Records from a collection

(** [HTTPScraper.Scrape]: the values sent on [out] and the returned
    error. *)
Definition HTTPScraper_Scrape (w : World) (ctx : Context) (src : Source)
  : list Update * error :=
  match NewRequestWithContext w (Source_URL src) with
  | Some err => ([], Some (wrap "failed to create request" err))
  | None =>
      match client_Do w ctx (Source_URL src) with
      | DoError err =>
          ([ {| SourceID := ID src;
                URL := Source_URL src;
                FetchedAt := Now w;
                Hash := "";
                Body := [];
                StatusCode := 0;
                Success := false;
                RetryCount := 0;
                ErrorDetail := err;
                Title := ""; Summary := ""; ContentType := "" |} ],
           Some (wrap "failed to fetch URL" err))
      | ReadError status err =>
          ([ {| SourceID := ID src;
                URL := Source_URL src;
                FetchedAt := Now w;
                Hash := "";
                Body := [];
                StatusCode := status;
                Success := false;
                RetryCount := 0;
                ErrorDetail := err;
                Title := ""; Summary := ""; ContentType := "" |} ],
           Some (wrap "failed to read response body" err))
      | Response status body =>
          ([ {| SourceID := ID src;
                URL := Source_URL src;
                FetchedAt := Now w;
                Hash := sha256_hex body;
                Body := body;
                StatusCode := status;
                Success := true;
                RetryCount := 0;
                ErrorDetail := "";
                Title := ""; Summary := ""; ContentType := "" |} ],
           None)
      end
  end.

(** [BrowserScraper.Scrape]. *)
Definition BrowserScraper_Scrape (w : World) (ctx : Context) (src : Source)
  : list Update * error :=
  ([ {| SourceID := ID src;
        URL := Source_URL src;
        FetchedAt := Now w;
        Hash := "";
        Body := [];
        StatusCode := 0;
        Success := false;
        RetryCount := 0;
        ErrorDetail := "Browser scraping not implemented yet";
        Title := ""; Summary := ""; ContentType := "" |} ],
   Some "browser scraping not implemented").

(** ** [main.go] *)

(** [ScraperManager.Scrape]. *)
Definition ScraperManager_Scrape (w : World) (ctx : Context) (src : Source)
  : list Update * error :=
  if JSRendered src
  then BrowserScraper_Scrape w ctx src
  else HTTPScraper_Scrape w ctx src.

End Scrapers.

(** How the worker goroutine of [main] leaves one received update. *)
Inductive Handled : Type :=
| Skipped       (* duplicate content: [continue] before SaveUpdate *)
| SaveFailed    (* SaveUpdate returned an error: logged, [continue] *)
| Processed.    (* SaveUpdate returned nil *)

(** The call [storage.SaveUpdate(ctx, update)] and the log lines after it;
    a panic leaves the table as it is at that point. *)
Definition save_and_log (s : Store) (update : Update) : Store * outcome Handled :=
  match SaveUpdate s update with
  | Panics msg => (s, Panics msg)
  | Returns (s', Some _) => (s', Returns SaveFailed)
  | Returns (s', None) =>
      if Success update then
        (* the log line evaluates update.Hash[:8] *)
        match slice_to 8 (Hash update) with
        | Panics msg => (s', Panics msg)
        | Returns _ => (s', Returns Processed)
        end
      else (s', Returns Processed)
  end.

(** The body of [for update := range updates]. *)
Definition worker_step (s : Store) (update : Update) : Store * outcome Handled :=
  if negb (String.eqb (Hash update) "") then
    match GetUpdateByHash s (Hash update) with
    | (existingUpdate, exists_, _) =>
        (* a non-nil err is logged and the body goes on *)
        if exists_ then
          match existingUpdate with
          | None => (s, Panics "nil pointer dereference")
          | Some existing =>
              if negb (Before (FetchedAt existing) (FetchedAt update))
              then (s, Returns Skipped)
              else save_and_log s update
          end
        else save_and_log s update
    end
  else save_and_log s update.
(** A member [key:v] at the head of the input, with no blanks. *)
Lemma scan_member fuel depth (key : string) (c : ascii) (v x : bytes) msv :
  plain key ->
  isSpace c = false ->
  scan fuel MValue depth ((c :: v) ++ x) = Some (msv, x) ->
  scan (S fuel) MMembers depth (literal key ++ ":"%char :: (c :: v) ++ x)
  = match skipSpace x with
    | c4 :: r4 =>
      if (c4 =? ",")%char then
        match scan fuel MMembers depth (skipSpace r4) with
        | Some (ms, r5) => Some ((literal key, c :: v) :: ms, r5)
        | None => None
        end
      else if (c4 =? "}")%char then Some ([(literal key, c :: v)], r4)
      else None
    | [] => None
    end.
Proof.
  intros Hk Hc Hv. rewrite scan_S. unfold literal at 1. cbn [app].
  rewrite Ascii.eqb_refl. rewrite <- app_assoc. cbn [app].
  rewrite (scanString_plain _ _ Hk).
  rewrite skipSpace_cons by reflexivity.
  rewrite Ascii.eqb_refl. cbv zeta.
  rewrite skipSpace_cons by exact Hc.
  change (c :: v ++ x) with ((c :: v) ++ x).
  rewrite Hv. rewrite !consumed_app. reflexivity.
Qed.

Lemma scan_value_head fuel depth c r ms rest :
  scan fuel MValue depth (c :: r) = Some (ms, rest) -> isSpace c = false.
Proof.
  destruct fuel; [discriminate|]. rewrite scan_S.
  destruct (isSpace c) eqn:Ec; [|reflexivity].
  unfold isSpace in Ec.
  repeat (apply orb_prop in Ec as [Ec|Ec]);
    apply Ascii.eqb_eq in Ec; subst c; discriminate.
Qed.
Lemma undecodable_body_truncated_witness :
  exists out rest,
    fst (@LangChain._run RefJson.lib (Example.tool true) (RefJson.dq "{'currency':'usd'}")
           (Example.remote 502 "Bad Gateway") []) = Ok out /\
    String.length out = 11%nat /\
    "Bad Gateway" = out ++ rest.
Proof.
  destruct (@undecodable_body_truncated RefJson.lib (Example.tool true)
              (RefJson.dq "{'currency':'usd'}") (JObj [("currency", JStr "usd")])
              (Example.remote 502 "Bad Gateway") []
              {| status_code := 502; text := "Bad Gateway" |}
              eq_refl eq_refl eq_refl eq_refl)
    as (out & rest & Hout & Hlen & Hsplit & _).
  exists out, rest. repeat split; assumption.
Defined.

(** The answer of [execute] to a name that is not a key of the table. *)
Lemma unknown_function_result `{JsonLib} (self : OpenAI.D3POpenAI)
    (name arguments : string) (net : network) (log : list request) :
  dict_get name (OpenAI._services self) = None ->
  OpenAI.execute self name arguments net log
  = (Ok (json_dumps (error_body ("Unknown function: " ++ name))), log).
Proof. intros Hnone. unfold OpenAI.execute. now rewrite Hnone. Qed.

Section RegistrationProperties.
Context `{JsonLib}.

Lemma mcp_register_all_tools (base : string) (mock : bool) (manifest : list json)
    (st : MCP.module_state) :
  Forall (fun e => wf_entry e = true) manifest ->
  exists st',
    MCP.register_all base mock st manifest = Ok st' /\
    MCP.mcp_tools st'
    = (MCP.mcp_tools st
         ++ map (fun e =>
                   {| MCP.tool_name := toolName e;
                      MCP.tool_description := summary e;
                      MCP.tool_fn :=
                        MCP._make_tool mock (JStr (serviceId e))
                          (resolvedEndpoint base e) (JNum (priceSats e))
                          (summary e) (param_doc e) |}) manifest)%list.
Proof.
  intros Hwf. revert st.
  induction Hwf as [|e manifest Hwf _ IH]; intros st; simpl.
  - exists st. now rewrite app_nil_r.
  - rewrite (mcp_register_service base mock st e Hwf). cbn [bind].
    destruct (IH {| MCP._services :=
                      table_set (JStr (serviceId e)) (with_endpoint base e)
                        (MCP._services st);
                    MCP.mcp_tools :=
                      (MCP.mcp_tools st ++
                         [{| MCP.tool_name := toolName e;
                             MCP.tool_description := summary e;
                             MCP.tool_fn :=
                               MCP._make_tool mock (JStr (serviceId e))
                                 (resolvedEndpoint base e) (JNum (priceSats e))
                                 (summary e) (param_doc e) |}])%list |})
      as (st' & Hrun & Htools).
    exists st'. split; [exact Hrun|]. rewrite Htools. cbn [MCP.mcp_tools].
    now rewrite <- app_assoc.
Qed.

(** X10.  Importing the MCP server on a manifest whose identifiers are
    distinct registers one tool per entry, in order, under distinct names.
    Each tool is bound to its own entry, not to the last one of the loop:
    it is registered and named "d3p_" followed by the identifier, described
    by the summary of the entry, it sends its request to the resolved
    endpoint of that entry, and in live mode a 402 makes it ask for the
    price of that entry. *)
Theorem mcp_registers_every_entry (manifest : list json) (url base : string)
    (mock : bool) (net : network) (log : list request) :
  Forall (fun e => wf_entry e = true) manifest ->
  NoDup (map serviceId manifest) ->
  fst (_fetch_manifest url net log) = Ok (JArr manifest) ->
  exists st,
    fst (MCP.import url base mock net log) = Ok st /\
    Forall2
      (fun tool e =>
         MCP.tool_name tool = "d3p_" ++ serviceId e /\
         MCP.__name__ (MCP.tool_fn tool) = "d3p_" ++ serviceId e /\
         MCP.tool_description tool
         = str_field_or "description" EmptyString e ++ " [" ++ category e ++ ", "
             ++ string_of_Z (priceSats e) ++ " sats]" /\
         (forall params net' log',
             sent (MCP.call (MCP.tool_fn tool) params) net' log'
             = match json_loads params with
               | Some data => [dispatch_request (resolvedEndpoint base e) data mock]
               | None => []
               end) /\
         (forall params data net' log' resp,
             mock = false ->
             json_loads params = Some data ->
             net' log' (dispatch_request (resolvedEndpoint base e) data false)
             = Answer resp ->
             status_code resp = 402 ->
             fst (MCP.call (MCP.tool_fn tool) params net' log')
             = Ok (json_dumps
                     (JObj [("error", JStr "L402 payment required");
                            ("status", JNum 402);
                            ("message",
                             JStr ("Service requires " ++ string_of_Z (priceSats e)
                                     ++ " sats via Lightning"))]))))
      (MCP.mcp_tools st) manifest /\
    NoDup (map MCP.tool_name (MCP.mcp_tools st)).
Proof.
  intros Hwf Hnd Hfetch.
  destruct (mcp_register_all_tools base mock manifest
              {| MCP._services := []; MCP.mcp_tools := [] |} Hwf)
    as (st & Hrun & Htools).
  exists st. split.
  { rewrite mcp_import_after_fetch. cbn [fst]. rewrite Hfetch. exact Hrun. }
  rewrite Htools. cbn [MCP.mcp_tools app]. split.
  2:{ rewrite map_map. cbn [MCP.tool_name]. now apply NoDup_toolName. }
  clear.
  induction manifest as [|e manifest IH]; cbn [map]; constructor; [|exact IH].
  cbn [MCP.tool_name MCP.tool_fn MCP.tool_description].
  split; [reflexivity|]. split; [reflexivity|]. split; [reflexivity|]. split.
  - intros params net' log'.
    apply (proj2 (proj2 (proj2 (dispatch_sends_decoded_arguments net' log')))).
  - intros params data net' log' resp -> Hargs Hnet Hstatus.
    rewrite (mcp_tool_answer false _ _ _ _ _ params data net' log' resp Hargs Hnet).
    now rewrite Hstatus.
Qed.

(** X11.  The tools the OpenAI adapter advertises are the functions it
    executes.  After loading a manifest, the names in [tool_definitions]
    are the keys of the table, the "d3p_" names of the entries; [execute]
    answers "Unknown function" for every other name and sends nothing; for
    an advertised name it sends the decoded arguments to the endpoint of
    the last entry of that name. *)
Theorem advertised_tools_are_executed (manifest : list json) (base : string)
    (mock : bool) :
  Forall (fun e => wf_entry e = true) manifest ->
  exists services defs,
    OpenAI.load_services base [] manifest = Ok services /\
    OpenAI.tool_definitions
      {| OpenAI.base_url := base; OpenAI.mock_payments := mock;
         OpenAI._services := services |} = Ok defs /\
    map definition_name defs = map Some (keys services) /\
    (forall name, In name (keys services)
                  <-> In name (map (fun e => "d3p_" ++ serviceId e) manifest)) /\
    (forall name arguments net log,
        ~ In name (keys services) ->
        OpenAI.execute
          {| OpenAI.base_url := base; OpenAI.mock_payments := mock;
             OpenAI._services := services |} name arguments net log
        = (Ok (json_dumps (error_body ("Unknown function: " ++ name))), log)) /\
    (forall name arguments data net log,
        In name (keys services) ->
        json_loads arguments = Some data ->
        exists e,
          last_named name manifest = Some e /\
          sent (OpenAI.execute
                  {| OpenAI.base_url := base; OpenAI.mock_payments := mock;
                     OpenAI._services := services |} name arguments) net log
          = [dispatch_request (resolvedEndpoint base e) data mock]).
Proof.
  intros Hwf.
  set (services := fold_left
                     (fun t e => dict_set (toolName e) (with_endpoint base e) t)
                     manifest []).
  assert (Hvalues : Forall (fun kv => wf_entry (snd kv) = true) services).
  { apply loaded_invariant; [constructor|].
    intros e Hin. apply wf_with_endpoint. rewrite Forall_forall in Hwf. auto. }
  assert (Hget : forall name,
             dict_get name services
             = match last_named name manifest with
               | Some e => Some (with_endpoint base e)
               | None => None
               end).
  { intros name. apply loaded_lookup. }
  assert (Hkeys : forall name, In name (keys services)
                               <-> In name (map toolName manifest)).
  { intros name. specialize (Hget name).
    destruct (last_named name manifest) as [e|] eqn:Hlast.
    - destruct (last_named_In name manifest e Hlast) as [Hin <-]. split; intros _.
      + now apply in_map.
      + destruct (in_dec string_dec (toolName e) (keys services)) as [Hk|Hk];
          [exact Hk|].
        apply dict_get_None_keys in Hk. congruence.
    - pose proof (proj1 (dict_get_None_keys name services) Hget) as Hk.
      pose proof (proj1 (last_named_None name manifest) Hlast) as Hm.
      split; intros Hin; contradiction. }
  exists services. eexists.
  split; [apply (openai_load_fold base manifest [] Hwf)|].
  split.
  { unfold OpenAI.tool_definitions. cbn [OpenAI._services].
    apply (mapM_ok _
             (fun item =>
                JObj [("type", JStr "function");
                      ("function",
                       JObj [("name", JStr (fst item));
                             ("description",
                              JStr (str_field_or "description" EmptyString (snd item)
                                      ++ " [" ++ category (snd item) ++ ", "
                                      ++ string_of_Z (priceSats (snd item)) ++ " sats]"));
                             ("parameters",
                              JObj [("type", JStr "object");
                                    ("properties", JObj (properties (snd item)));
                                    ("required",
                                     JArr (map JStr (keys (properties (snd item)))))])])])).
    intros item Hin. apply openai_tool_definition.
    rewrite Forall_forall in Hvalues. auto. }
  split.
  { unfold keys. rewrite !map_map. reflexivity. }
  split; [exact Hkeys|]. split.
  - intros name arguments net log Hnotin.
    apply unknown_function_result. now apply dict_get_None_keys.
  - intros name arguments data net log Hin Hargs.
    apply Hkeys in Hin. specialize (Hget name).
    destruct (last_named name manifest) as [e|] eqn:Hlast.
    2:{ apply last_named_None in Hlast. contradiction. }
    exists e. split; [reflexivity|].
    destruct (last_named_In name manifest e Hlast) as [Hine _].
    assert (Hwfe : wf_entry e = true) by (rewrite Forall_forall in Hwf; auto).
    rewrite (proj1 (proj1 (dispatch_sends_decoded_arguments net log) _ name arguments)).
    cbn [OpenAI._services OpenAI.mock_payments]. rewrite Hget, Hargs.
    rewrite (wf_entry_truthy _ (wf_with_endpoint base e Hwfe)).
    rewrite endpoint_with_endpoint; [reflexivity|].
    destruct e; try discriminate; reflexivity.
Qed.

■ TRY IT
An exact restatement of the lines from the one with "- intros name arguments net log Hnotin." through the last line of the data is the only acceptable answer.

■ ANSWER BOX
  - intros name arguments net log Hnotin.
    apply unknown_function_result. now apply dict_get_None_keys.
  - intros name arguments data net log Hin Hargs.
    apply Hkeys in Hin. specialize (Hget name).
    destruct (last_named name manifest) as [e|] eqn:Hlast.
    2:{ apply last_named_None in Hlast. contradiction. }
    exists e. split; [reflexivity|].
    destruct (last_named_In name manifest e Hlast) as [Hine _].
    assert (Hwfe : wf_entry e = true) by (rewrite Forall_forall in Hwf; auto).
    rewrite (proj1 (proj1 (dispatch_sends_decoded_arguments net log) _ name arguments)).
    cbn [OpenAI._services OpenAI.mock_payments]. rewrite Hget, Hargs.
    rewrite (wf_entry_truthy _ (wf_with_endpoint base e Hwfe)).
    rewrite endpoint_with_endpoint; [reflexivity|].
    destruct e; try discriminate; reflexivity.
Qed.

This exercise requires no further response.